◆ What to work on ◆
Of the lines in the data below, write out exactly those from the one holding "Lemma yields_signed_unwrap r" through the one holding "let! seed_ata_address := of_result", both included.

◆ Data to process ◆

== Segment start ==

Lemma owns_ignore {A} payer (m : M P A) : owns payer m → owns payer (ignore m).
Proof.
  intros Hm w r w' Hv. unfold ignore, mbind, mret.
  destruct (m w) as [[[a|s] w1]|] eqn:Hw; [| |done]; intros [= <- <-];
    (destruct (Hm _ _ _ Hv Hw) as [?|[? [msg Hn]]]; [by left|right; split; [done|]]); [done|].
  by exists s.
Qed.

Create HintDb owns.
Hint Resolve owns_fail owns_send : owns.

Lemma yields_of_result {A} r (x : result string A) (Q : A → Prop) :
  (∀ a, x = Ok a → Q a) → yields r (of_result x) Q.
Proof. intros Hx. destruct x; [by apply yields_ret, Hx|apply yields_fail]. Qed.

Lemma yields_signed_transfer_close r payer seed_ata amount :
  yields r (transfer_and_close payer seed_ata amount) (signed payer).
Proof.
  unfold transfer_and_close. apply yields_any. intros user.
  eapply yields_bind; [apply yields_of_result; intros a Ha; exact Ha|]. intros t [= <-].
  eapply yields_bind; [apply yields_of_result; intros a Ha; exact Ha|]. intros c [= <-].
  apply yields_ret. close_signed; signed_metas.
Qed.

Lemma yields_signed_unwrap r payer amount : yields r (wrap_wsol_to_sol payer amount) (signed payer).
Proof.
  unfold wrap_wsol_to_sol. intros l. cbn [eval]. revert l.
  change (yields r (let! create := of_result (create_associated_token_account_use_seed r payer payer
      WSOL_TOKEN_ACCOUNT TOKEN_PROGRAM) in
    let! seed_ata_address := of_result (get_associated_token_address_with_program_id_use_seed
                                          payer WSOL_TOKEN_ACCOUNT TOKEN_PROGRAM) in
    let! rest := transfer_and_close payer seed_ata_address amount in
    Ret (create ++ rest)) (signed payer)).
  eapply yields_bind; [apply yields_of_result; intros a Ha; exact Ha|]. intros create Hc.
  apply yields_any. intros seed_ata.
  eapply yields_bind; [apply yields_signed_transfer_close|]. intros rest Hr.
  apply yields_ret, signed_app; [|done]. exact (signed_use_seed _ _ _ _ _ Hc).
Qed.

== Segment end ==

◆ Solution to the problem ◆
Lemma yields_signed_unwrap r payer amount : yields r (wrap_wsol_to_sol payer amount) (signed payer).
Proof.
  unfold wrap_wsol_to_sol. intros l. cbn [eval]. revert l.
  change (yields r (let! create := of_result (create_associated_token_account_use_seed r payer payer
      WSOL_TOKEN_ACCOUNT TOKEN_PROGRAM) in
    let! seed_ata_address := of_result (get_associated_token_address_with_program_id_use_seed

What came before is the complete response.